A student (m = 68 kg) falls freely from rest and strikes the ground. During the collision with the ground, he comes to rest in a time of 0.04 s. The average force exerted on him by the ground is +18000 N, where the upward direction is taken to be the positive direction. From what height did the student fall? Assume that the only force acting on him during the collision is that due to the ground.
(Average force during impact)*(time)
= (momentum at impact)
Compute the momentum at impact and use the associated velocity V to get the initial height, H.
V = sqrt(2gH)
H = V^2/(2g)
We can solve this problem using the equation for average force:
\[ F_{avg} = \frac{{\Delta p}}{{\Delta t}} \]
Where:
- \( F_{avg} \) is the average force exerted on an object,
- \( \Delta p \) is the change in momentum of the object,
- \( \Delta t \) is the time interval over which the force is applied.
Since the student falls freely, his initial momentum is zero. Therefore, the change in momentum is equal to the final momentum:
\[ \Delta p = m \cdot v_f \]
Where:
- \( m \) is the mass of the student (68 kg in this case),
- \( v_f \) is the final velocity of the student.
From the problem statement, we know that the student comes to rest in a time of 0.04 s.
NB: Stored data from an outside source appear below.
(** * nepali_toolkit.datetime: the Bikram Sambat date class

    A shallow embedding of [nepali_toolkit/datetime/__init__.py] and
    [nepali_toolkit/datetime/helpers.py], with the parts of the Python
    runtime and of the standard [datetime] / [time] modules they call.
    ([nepali_toolkit/datetime/date.py] repeats the class up to [__repr__].)

    Python integers are [Z]; the calendar document is a finite map keyed by
    the decimal rendering of the year, as [json.load] returns it; date
    objects live in a store and are passed by reference, so that what a
    method does to an existing object can be stated. *)

From Stdlib Require Import ZArith String Ascii List Lia Bool.
From stdpp Require Import base option list gmap strings pretty.

Open Scope Z_scope.

(** ** Exceptions and results *)

Inductive exn :=
| TypeError (msg : string)
| ValueError (msg : string) (arg : option Z)
| AssertionError (msg : string)
| AttributeError (msg : string)
| KeyError (key : string)
| OverflowError (msg : string)
| SystemError (msg : string).

Inductive result (A : Type) :=
| Ok (a : A)
| Raise (e : exn).
Arguments Ok {A} a.
Arguments Raise {A} e.

Definition result_bind {A B} (f : A → result B) (r : result A) : result B :=
  match r with
  | Ok a => f a
  | Raise e => Raise e
  end.

#[global] Instance result_ret : MRet result := λ A a, Ok a.
#[global] Instance result_mbind : MBind result := λ A B f r, result_bind f r.

(** ** Python values *)

(** A float is a dyadic rational [m * 2^e], an infinity or a NaN: every
    IEEE double is one of these, and [int()] of it is exact. *)
Inductive float :=
| finite (m e : Z)
| inf (negative : bool)
| nan.

Definition loc := positive.

Module _actual_datetime.

(** [datetime.date] of the standard library: a proleptic Gregorian day. *)
Record date := mk { year : Z; month : Z; day : Z }.

Definition MINYEAR : Z := 1.
Definition MAXYEAR : Z := 9999.

Definition _is_leap (y : Z) : bool :=
  (y mod 4 =? 0) && (negb (y mod 100 =? 0) || (y mod 400 =? 0)).

Definition _days_before_year (y : Z) : Z :=
  let y1 := y - 1 in
  y1 * 365 + y1 / 4 - y1 / 100 + y1 / 400.

Definition _DAYS_IN_MONTH : list Z :=
  [-1; 31; 28; 31; 30; 31; 30; 31; 31; 30; 31; 30; 31].

Definition _DAYS_BEFORE_MONTH : list Z :=
  [-1; 0; 31; 59; 90; 120; 151; 181; 212; 243; 273; 304; 334].

Definition _days_in_month (y m : Z) : Z :=
  if (m =? 2) && _is_leap y then 29
  else nth (Z.to_nat m) _DAYS_IN_MONTH 0.

Definition _days_before_month (y m : Z) : Z :=
  nth (Z.to_nat m) _DAYS_BEFORE_MONTH 0
  + (if (m >? 2) && _is_leap y then 1 else 0).

Definition _ymd2ord (y m d : Z) : Z :=
  _days_before_year y + _days_before_month y m + d.

(** [date(year, month, day)] *)
Definition new (y m d : Z) : result date :=
  if negb ((MINYEAR <=? y) && (y <=? MAXYEAR)) then
    Raise (ValueError "year must be in 1..9999" (Some y))
  else if negb ((1 <=? m) && (m <=? 12)) then
    Raise (ValueError "month must be in 1..12" (Some m))
  else
    let dim := _days_in_month y m in
    if negb ((1 <=? d) && (d <=? dim)) then
      Raise (ValueError ("day must be in 1.." +:+ pretty dim) (Some d))
    else Ok (mk y m d).

Definition toordinal (g : date) : Z := _ymd2ord (year g) (month g) (day g).

(** [a - b] on two dates: the [timedelta] of whole days between them. *)
Definition sub (a b : date) : Z := toordinal a - toordinal b.

Definition _DI400Y : Z := 146097.
Definition _DI100Y : Z := 36524.
Definition _DI4Y : Z := 1461.

(** ordinal -> (year, month, day), 1 being 0001-01-01 *)
Definition _ord2ymd (n : Z) : Z * Z * Z :=
  let n := n - 1 in
  let n400 := n / _DI400Y in
  let n := n mod _DI400Y in
  let year := n400 * 400 + 1 in
  let n100 := n / _DI100Y in
  let n := n mod _DI100Y in
  let n4 := n / _DI4Y in
  let n := n mod _DI4Y in
  let n1 := n / 365 in
  let n := n mod 365 in
  let year := year + n100 * 100 + n4 * 4 + n1 in
  if (n1 =? 4) || (n100 =? 4) then (year - 1, 12, 31)
  else
    let leapyear := (n1 =? 3) && (negb (n4 =? 24) || (n100 =? 3)) in
    let month := Z.shiftr (n + 50) 5 in
    let preceding :=
      nth (Z.to_nat month) _DAYS_BEFORE_MONTH 0
      + (if (month >? 2) && leapyear then 1 else 0) in
    if preceding >? n then
      let month := month - 1 in
      let preceding :=
        preceding
        - (nth (Z.to_nat month) _DAYS_IN_MONTH 0
           + (if (month =? 2) && leapyear then 1 else 0)) in
      (year, month, n - preceding + 1)
    else (year, month, n - preceding + 1).

End _actual_datetime.

Module _time.

(** [time.gmtime(t)] for a whole number of seconds [t]: the first three
    fields (year, month, day) of the UTC civil time. 1970-01-01 is day
    719163 of the proleptic Gregorian calendar. *)
Definition gmtime (t : Z) : Z * Z * Z :=
  _actual_datetime._ord2ymd (719163 + t / 86400).

End _time.

(** The Nepali date object: the four slots of the class. *)
Record date := mk_date {
  _year : Z;
  _month : Z;
  _day : Z;
  _hashcode : Z
}.

Inductive pyval :=
| VNone
| VNotImplemented
| VBool (b : bool)
| VInt (z : Z)
| VFloat (f : float)
| VTimedelta (days seconds microseconds : Z)
| VADDate (g : _actual_datetime.date)
| VRef (l : loc).

(** [type(v)] as [str.format] prints it *)
Definition type_repr (v : pyval) : string :=
  match v with
  | VNone => "<class 'NoneType'>"
  | VNotImplemented => "<class 'NotImplementedType'>"
  | VBool _ => "<class 'bool'>"
  | VInt _ => "<class 'int'>"
  | VFloat _ => "<class 'float'>"
  | VTimedelta _ _ _ => "<class 'datetime.timedelta'>"
  | VADDate _ => "<class 'datetime.date'>"
  | VRef _ => "<class 'nepali_toolkit.datetime.date'>"
  end.

Definition type_name (v : pyval) : string :=
  match v with
  | VNone => "NoneType"
  | VNotImplemented => "NotImplementedType"
  | VBool _ => "bool"
  | VInt _ => "int"
  | VFloat _ => "float"
  | VTimedelta _ _ _ => "datetime.timedelta"
  | VADDate _ => "datetime.date"
  | VRef _ => "date"
  end.

(** [str(n)] of an integer *)
Definition str (z : Z) : string := pretty z.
The final velocity can be calculated using the following equation of motion:
\[ v_f = v_i + a \cdot t \]
Where:
- \( v_i \) is the initial velocity of the student (which is zero since he starts from rest),
- \( a \) is the acceleration, and
- \( t \) is the time of the collision (0.04 s in this case).
We also know that acceleration is given by:
\[ a = \frac{{F_{avg}}}{{m}} \]
So, we can substitute the values into the equations to solve for the final velocity:
\[ v_f = 0 + \left( \frac{{F_{avg}}}{{m}} \right) \cdot t \]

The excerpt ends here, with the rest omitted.